▸ Your instructions: Lines with the word "arithmetic" in them must be copied from the records below.

▸ The records:
(* ===== verification/_CoqProject ===== *)
-Q . S2P
Prelude.v
Errors.v
Uuid.v
Utf8.v
Strconv.v
Base64.v
Types.v
SendCheck.v
Groups.v
GroupMembers.v
GroupSettings.v
GroupChange.v
GroupCommit.v
Protowire.v
GroupInvite.v
Trace.v
GroupAccept.v
GroupJoin.v
PollReduce.v
Recipients.v
SendFlow.v
Content.v
FilePath.v
Attachments.v
AppSend.v
Resolve.v
AppWrite.v
AppStories.v
Directory.v
AppGroups.v
Wire.v
InboxStore.v
InboxEvents.v
PollStore.v
InboxClient.v
InboxApp.v
InboxWait.v
PollShow.v
Reconnect.v
Convert.v
StoreCounters.v
ClientSend.v
Accounts.v
PinList.v
Identity.v
IdentityStore.v
IdentityTrust.v
IdentityClient.v
AppIdentities.v
IdentityDecisions.v
IdentityDemo.v
Receive.v
Confirm.v
McpTools.v
Blocked.v
Profile.v
Sync.v
Downloads.v
McpInbox.v
McpHook.v
FileSys.v
Registry.v
FileLogic.v
Imports.v
ImportSafety.v
ImportRecovery.v
RegistryOps.v
ImportCrash.v
ImportBuild.v
ImportDemo.v
Lemma len_filter_split {A} (p q : A -> bool) (l : list A) :
  len (filter (fun x => p x || q x = true) l)
  = len (filter (fun x => p x = true) l) + len (filter (fun x => negb (p x) && q x = true) l).
Proof.
  unfold len. induction l as [|x l IH]; [done|]. rewrite !filter_cons.
  destruct (p x), (q x); cbn; repeat case_decide; cbn in *; try done; lia.
Qed.

Lemma len_filter_negb {A} (p : A -> bool) (l : list A) :
  len (filter (fun x => p x = true) l) + len (filter (fun x => p x = false) l) = len l.
Proof.
  unfold len. induction l as [|x l IH]; [done|]. rewrite !filter_cons.
  destruct (p x); cbn; repeat case_decide; cbn in *; try done; lia.
Qed.

(** The maximum of a [uint32] and the size of the unsigned types. *)
Definition MaxUint32 : Z := 4294967295.
Definition MaxInt64 : Z := 9223372036854775807.
Definition MaxUint64 : Z := 18446744073709551615.

Definition is_uint32 (n : Z) : Prop := 0 <= n <= MaxUint32.
Definition is_uint64 (n : Z) : Prop := 0 <= n <= MaxUint64.

(** The conversion to [uint64], and the result of its arithmetic. *)
Definition to_uint64 (n : Z) : Z := n mod (MaxUint64 + 1).

Lemma to_uint64_id n : is_uint64 n -> to_uint64 n = n.
Proof. unfold is_uint64, to_uint64, MaxUint64. intros H. apply Z.mod_small. lia. Qed.

(** The result of arithmetic on an [int64], such as a duration in nanoseconds. *)
Definition wrap64 (n : Z) : Z := (n + (MaxInt64 + 1)) mod (MaxUint64 + 1) - (MaxInt64 + 1).
Lemma wrap64_id n : - MaxInt64 - 1 <= n <= MaxInt64 -> wrap64 n = n.
Proof. intros H. unfold wrap64, MaxInt64, MaxUint64 in *. rewrite Z.mod_small; lia. Qed.

(** ** Hints *)

Create HintDb go.
#[export] Hint Resolve len_nonneg string_leb_total dedup_by_NoDup : go.
#[export] Hint Rewrite @bind_Ok @check_then_Ok @check_seq_None : go.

▸ Answer:
(** The conversion to [uint64], and the result of its arithmetic. *)
(** The result of arithmetic on an [int64], such as a duration in nanoseconds. *)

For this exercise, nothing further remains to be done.